The key file is distributed in another way and is not released along with the software. Even if the program is downloaded, the key file still cannot be obtained.
The implementation is also very simple:
Step 1: Prepare a KEY file, which can be any file, an image, a document, or a song. Note: Once the file is used as a KEY file, it cannot be modified, otherwise, the MD5 value is changed, and decryption cannot be performed.
Part 2: Read the MD5 value of the modified file. Core code: (because the encryption key must be 8 bits, you can extract 8 bits from any result)
FileStream file = new FileStream ("filePath", System. IO. fileMode. open); // filepath is your key file path. It is recommended to put MD5 md5 = new MD5CryptoServiceProvider (); byte [] retVal = md5.ComputeHash (file); file in drive C. close (); StringBuilder sb = new StringBuilder (); for (int I = 0; I <retVal. length; I ++) {sb. append (retVal [I]. toString ("x2");} return sb. toString (). substring (10, 8 );
Third part: encryption: the Core code (using DES, AES is equivalent) (the encryption method does not need to be written to the program, but only needs to write the encryption result to the program configuration file)
Public static string DESEncrypt (string plainStr) {byte [] bKey = Encoding.

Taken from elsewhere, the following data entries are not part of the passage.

(* ===== verification/ReadFile.v ===== *)
(** * fff-poc/src/reader/mod.rs: reading record batches

    [read_file_based_on_footer] decodes the selected columns of the selected row
    groups; [FileReaderV2] and the legacy [FileReader] call it. *)

From S2P Require Import Prelude Arrow Common Footer Options Selection Reader.
From S2P Require Import Buffers Decoders DictCache LogicalDec ListStructDec.

(** ** Record batches *)

Record RecordBatch := mkBatch { rb_schema : list Field; rb_columns : list Array }.

(** [null_count() > 0]: a null array has no validity buffer, and counts none. *)
Definition has_nulls (a : Array) : bool :=
  match a with PrimArray Null _ => false | a => arr_is_nullable a end.

(** [RecordBatch::try_new] *)
Definition RecordBatch_try_new (schema : list Field) (columns : list Array) : outcome RecordBatch :=
  match columns with
  | [] =>
      if len schema =? 0
      then Err (External "must either specify a row count or at least one column")
      else Err (External "number of columns must match number of fields in schema")
  | c :: _ =>
      if negb (len schema =? len columns)
      then Err (External "number of columns must match number of fields in schema")
      else if negb (forallb (λ a, arr_len a =? arr_len c) columns)
      then Err (External "all columns in a record batch must have the same length")
      else if negb (forallb (λ '(f, a), nullable f || negb (has_nulls a)) (zip schema columns))
      then Err (External "Column is declared as non-nullable but contains null values")
      else if negb (forallb (λ '(f, a), bool_decide (data_type f = arr_data_type a)) (zip schema columns))
      then Err (External "column types must match schema types")
      else Ok (mkBatch schema columns)
  end.

Section ReadFile.
Context {R RT : Type} `{Reader R} `{Flatbuffers} `{DecoderLibs RT} `{Codecs} `{Checksum}.
Context (pushdown : bool).

Abbreviation Reader2 := (FileReaderV2 (R:=R) (RT:=RT) (Cache:=SharedDictionaryCache)).

(** [schema()] *)
Definition reader_v2_schema (r : Reader2) : list Field := reader_schema r.

(** One column of a row group. *)
Definition decode_col (r : R) (metas : list fb.ColumnMetadata)
    (ctx : option (WASMReadingContext R RT)) (cache : SharedDictionaryCache)
    (ck : option ChecksumType) (sel : Selection) (idx : ColumnIndexSequence) (f : Field)
  : outcome (list Array * ColumnIndexSequence) :=
  let! '(d, idx) := create_logical_decoder r metas ctx cache ck f idx in
  let! '(arrays, _) :=
    match sel with
    | RowIndexes row_indexes => let! row := index row_indexes 0 in log_decode_row_at pushdown d row 1
    | All => log_decode_batch pushdown d
    end in
  Ok (arrays, idx).

(** The batch of the [i]-th arrays of all columns.  The names are those of the
    first fields of the schema. *)
Definition nth_batch (schema : list Field) (columns : list (list Array)) (i : Z)
  : outcome RecordBatch :=
  let! this := traverse (λ c, index c i) columns in
  RecordBatch_try_new
    (map (λ '(c, f), mkField (name f) (arr_data_type c) (nullable f)) (zip this schema)) this.

(** The columns of one row group.  With a projection, a column that does not exist
    panics when its turn comes. *)
Definition decode_columns (r : R) (metas : list fb.ColumnMetadata) (p : Projection)
    (schema : list Field) (ctx : option (WASMReadingContext R RT)) (cache : SharedDictionaryCache)
    (ck : option ChecksumType) (sel : Selection) : outcome (list (list Array)) :=
  let fields := match p with
                | ProjectAll => map Some schema
                | LeafColumnIndexes idx => map (λ v, schema !! Z.to_nat v) idx
                end in
  let! '(columns, _) :=
    traverse_st (λ idx f, let! f := unwrap f in decode_col r metas ctx cache ck sel idx f)
      ColumnIndexSequence_default fields in
  Ok columns.

Definition read_row_group (r : R) (schema : list Field) (p : Projection)
    (ctx : option (WASMReadingContext R RT)) (cache : SharedDictionaryCache)
    (ck : option ChecksumType) (ms : GroupedColumnMetadata * Selection)
  : outcome (list RecordBatch) :=
  let '(m, sel) := ms in
  let! columns := decode_columns r (column_metadatas m) p schema ctx cache ck sel in
  let! first := index columns 0 in
  traverse (nth_batch schema columns) (range (len first)).

Definition read_file_based_on_footer (r : R) (footer : Footer) (p : Projection) (sel : Selection)
    (ctx : option (WASMReadingContext R RT)) (cache : option SharedDictionaryCache)
    (ck : option ChecksumType) : outcome (list RecordBatch) :=
  let! cache := unwrap cache in
  let! selected := process_selection row_count sel (row_group_metadatas footer) in
  let! batches := traverse (read_row_group r (footer_schema footer) p ctx cache ck) selected in
  Ok (concat batches).

(** The footer of the projected columns. *)
Definition reader_footer (r : Reader2) : outcome Footer :=
  Footer_try_new_with_projection (row_group_cnt_n_pointers r) (grouped_column_metadata_buffers r)
    (reader_schema r).

Definition read_file (r : Reader2) : outcome (list RecordBatch) :=
  let! footer := reader_footer r in
  read_file_based_on_footer (reader r) footer (projections r) (selection r) (reader_wasm_context r)
    (shared_dictionary_cache r) (reader_checksum_type r).

(** ** Sizes of the shared dictionaries *)

(** The dictionaries that the chunks of a column refer to. *)
Definition referenced_dicts (m : fb.ColumnMetadata) : outcome (gset Z) :=
  let! chunks := unwrap (fb.column_chunks m) in
  Ok (list_to_set (omap encoding_as_shared_dictionary chunks)).

(** [referenced_dicts\[field_id\].insert(..)] for every column of a row group. *)
Definition add_row_group_dicts (refs : list (gset Z)) (m : GroupedColumnMetadata)
  : outcome (list (gset Z)) :=
  fold_m (λ refs '(field_id, m),
      let! ds := referenced_dicts m in
      if decide (ds = ∅) then Ok refs
      else let! old := index refs field_id in Ok (<[Z.to_nat field_id := old ∪ ds]> refs))
    refs (zip (range (len (column_metadatas m))) (column_metadatas m)).

(** A column joins the columns that refer to a chunk: it shares the chunk with each
    of them.  A set is visited in the order of [elements]. *)
Definition join_chunk (chunk_sizes : list Z) (col : Z)
    (st : list (gset Z) * list (list (Z * Z))) (chunk : Z)
  : outcome (list (gset Z) * list (list (Z * Z))) :=
  let '(referencing, peers) := st in
  let! ref_cols := index referencing chunk in
  let! peers :=
    fold_m (λ peers peer,
        let! size := index chunk_sizes chunk in
        let! mine := index peers col in
        let peers := <[Z.to_nat col := mine ++ [(peer, size)]]> peers in
        let! theirs := index peers peer in
        Ok (<[Z.to_nat peer := theirs ++ [(col, size)]]> peers)) peers (elements ref_cols) in
  Ok (<[Z.to_nat chunk := {[ col ]} ∪ ref_cols]> referencing, peers).

Definition join_column (chunk_sizes : list Z) (dict_ref_to_chunks : list (list Z))
    (st : list (gset Z) * list (list (Z * Z))) (cd : Z * gset Z)
  : outcome (list (gset Z) * list (list (Z * Z))) :=
  let '(col, dicts) := cd in
  fold_m (λ st dict,
      let! chunks := index dict_ref_to_chunks dict in
      fold_m (join_chunk chunk_sizes col) st chunks) st (elements dicts).

Definition dict_counter (cache : SharedDictionaryCache) (dicts : gset Z) : outcome EncodingCounter :=
  let! sizes := traverse (λ d, unwrap (get_dict_size cache d)) (elements dicts) in
  Ok (mkCounter GlobalDictionary (zsum sizes) 0).

Definition get_shared_dict_size_based_on_footer (footer : Footer) (cache : SharedDictionaryCache)
  : outcome (list EncodingCounter * list (list (Z * Z))) :=
  let n := length (footer_schema footer) in
  let chunk_sizes := get_dict_chunk_sizes cache in
  let! refs := fold_m add_row_group_dicts (replicate n ∅) (row_group_metadatas footer) in
  let! '(_, peers) :=
    fold_m (join_column chunk_sizes (get_dict_references cache))
      (replicate (length chunk_sizes) ∅, replicate n []) (zip (range (len refs)) refs) in
  let! counters := traverse (dict_counter cache) refs in
  Ok (counters, peers).

Definition get_shared_dict_sizes (r : Reader2)
  : outcome (list EncodingCounter * list (list (Z * Z))) :=
  let! footer := reader_footer r in
  let! cache := unwrap (shared_dictionary_cache r) in
  get_shared_dict_size_based_on_footer footer cache.

(** ** Point access *)

Definition access_row_group (r : R) (col_leaf_id : Z) (top_col_field : Field) (row_id : Z)
    (ctx : option (WASMReadingContext R RT)) (cache : SharedDictionaryCache)
    (m : GroupedColumnMetadata) : outcome RecordBatch :=
  let! '(d, _) := create_list_struct_decoder pushdown r (column_metadatas m) ctx cache top_col_field
                    ColumnIndexSequence_default in
  let! '(arrays, _) := decode_batch_at_with_proj pushdown d col_leaf_id row_id 1 in
  let! column := unwrap_res (concat_arrays arrays) in
  unwrap_res (RecordBatch_try_new
                [mkField "item" (arr_data_type column) (arr_is_nullable column)] [column]).

Definition point_access_based_on_footer (r : R) (footer : Footer) (col_leaf_id : Z)
    (top_col_field : Field) (row_id : Z) (ctx : option (WASMReadingContext R RT))
    (cache : option SharedDictionaryCache) : outcome (list RecordBatch) :=
  let! cache := unwrap cache in
  traverse (access_row_group r col_leaf_id top_col_field row_id ctx cache)
    (row_group_metadatas footer).

Definition point_access_list_struct (r : Reader2) (col_leaf_id : Z) (col_field : Field) (row_id : Z)
  : outcome (list RecordBatch) :=
  let! footer := reader_footer r in
  point_access_based_on_footer (reader r) footer col_leaf_id col_field row_id (reader_wasm_context r)
    (shared_dictionary_cache r).

(** ** Statistics

    What [collect_stat_for_col] prints of a column: name, type, number of the field
    and size of its chunks.  The validity of a list or struct comes first, then its
    children, which keep the number of the field. *)
Record ColumnStat := mkStat {
  stat_name : string;
  stat_type : DataType;
  stat_id : Z;
  stat_size : Z;
}.

Fixpoint collect_stat (column_metas : list fb.ColumnMetadata) (id : Z) (col_name : string)
    (dt : DataType) (idx : ColumnIndexSequence) : outcome (list ColumnStat * ColumnIndexSequence) :=
  let! '(i, idx) := next_column_index idx in
  let! m := unwrap (column_metas !! Z.to_nat i) in
  let! chunks := unwrap (fb.column_chunks m) in
  let this := mkStat col_name dt id (zsum (map fb.chunk_size chunks)) in
  match dt with
  | List (mkField n t _) | LargeList (mkField n t _) =>
      let! '(stats, idx) := collect_stat column_metas id n t idx in Ok (this :: stats, idx)
  | Struct fields =>
      let! '(stats, idx) :=
        (fix go fields idx : outcome (list ColumnStat * ColumnIndexSequence) :=
           match fields with
           | [] => Ok ([], idx)
           | mkField n t _ :: fields =>
               let! '(stats, idx) := collect_stat column_metas id n t idx in
               let! '(more, idx) := go fields idx in
               Ok (stats ++ more, idx)
           end) fields idx in
      Ok (this :: stats, idx)
  | dt => if non_nest_types dt then Ok ([this], idx) else Panic PTodo
  end.

Definition collect_stat_for_col (column_metas : list fb.ColumnMetadata) (idx : ColumnIndexSequence)
    (field : Z * Field) : outcome (list ColumnStat * ColumnIndexSequence) :=
  collect_stat column_metas field.1 (name field.2) (data_type field.2) idx.

Definition collect_stats (footer : Footer) : outcome (list ColumnStat) :=
  let fields := zip (range (len (footer_schema footer))) (footer_schema footer) in
  let! stats :=
    traverse (λ m,
        let! '(stats, _) := traverse_st (collect_stat_for_col (column_metadatas m))
                              ColumnIndexSequence_default fields in
        Ok (concat stats)) (row_group_metadatas footer) in
  Ok (concat stats).

(** ** Opening a file *)

(** [FileReaderV2Builder::build], with the shared dictionaries read. *)
Definition open_file (b : FileReaderV2Builder (R:=R) (RT:=RT)) : outcome Reader2 :=
  Reader.build (try_new_read_all pushdown) b.
End ReadFile.

(** ** The legacy reader *)
Section Legacy.
Context {R RT : Type} `{Reader R} `{Flatbuffers} `{DecoderLibs RT} `{Codecs} `{Checksum}.

(** [FileReader::read_file]: no dictionaries, although the next step needs them. *)
Definition FileReader_read_file (pushdown : bool) (r : R) : outcome (list RecordBatch) :=
  let! footer := read_footer r in
  read_file_based_on_footer (RT:=RT) pushdown r footer ProjectAll All None None None.
End Legacy.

UTF8.GetBytes (Key); // the return value of the second key is byte [] bIV = Encoding. UTF8.GetBytes (@ "L % n67} G \ Mk @ k % :~ Y "); // encryption vector. You can set byte [] byteArray = Encoding. encrypt (plainStr); string encrypt = null; DESCryptoServiceProvider des = new DESCryptoServiceProvider (); using (MemoryStream mStream = new MemoryStream () {using (CryptoStream cStream = new CryptoStream (mStream, des. createEncryptor (bKey, bIV), CryptoStreamMode. write) {cStream. write (byteArray, 0, byteArray. length); cStream. flushFinalBlock (); encrypt = Convert. toBase64String (mStream. toArray () ;}} des. clear (); return encrypt ;}
Part 4: decryption: Core code (connect with the decrypted string)
Public static string DESDecrypt (string encryptStr) {byte [] bKey = Encoding. UTF8.GetBytes (Key); // the return value of the second key is byte [] bIV = Encoding. UTF8.GetBytes (@ "L % n67} G \ Mk @ k % :~ Y "); // The vector should be equivalent to the vector byte [] byteArray = Convert in the third part. fromBase64String (encryptStr); string decrypt = null; DESCryptoServiceProvider des = new DESCryptoServiceProvider (); try {using (MemoryStream mStream = new MemoryStream ()) {using (CryptoStream cStream = new CryptoStream (mStream, des. createDecryptor (bKey, bIV), CryptoStreamMode. write) {cStream. write (byteArray, 0, byteArray. length); cStream. flushFinalBlock (); decrypt = Encoding. UTF8.GetString (mStream. toArray () ;}} catch {} des. clear (); return decrypt ;}
Well, isn't it easy? Now, even if your program is downloaded and decompiled by someone else, it's not easy for him to take the key file away from your computer. As long as the key file is not lost, it is basically difficult to decrypt it.
Running instance: Which key file is used for encryption, you can only use it for decryption. Once replaced or lost, it cannot be decrypted. The principle is similar to binding a machine's MAC address, but it is more flexible to use a file instead.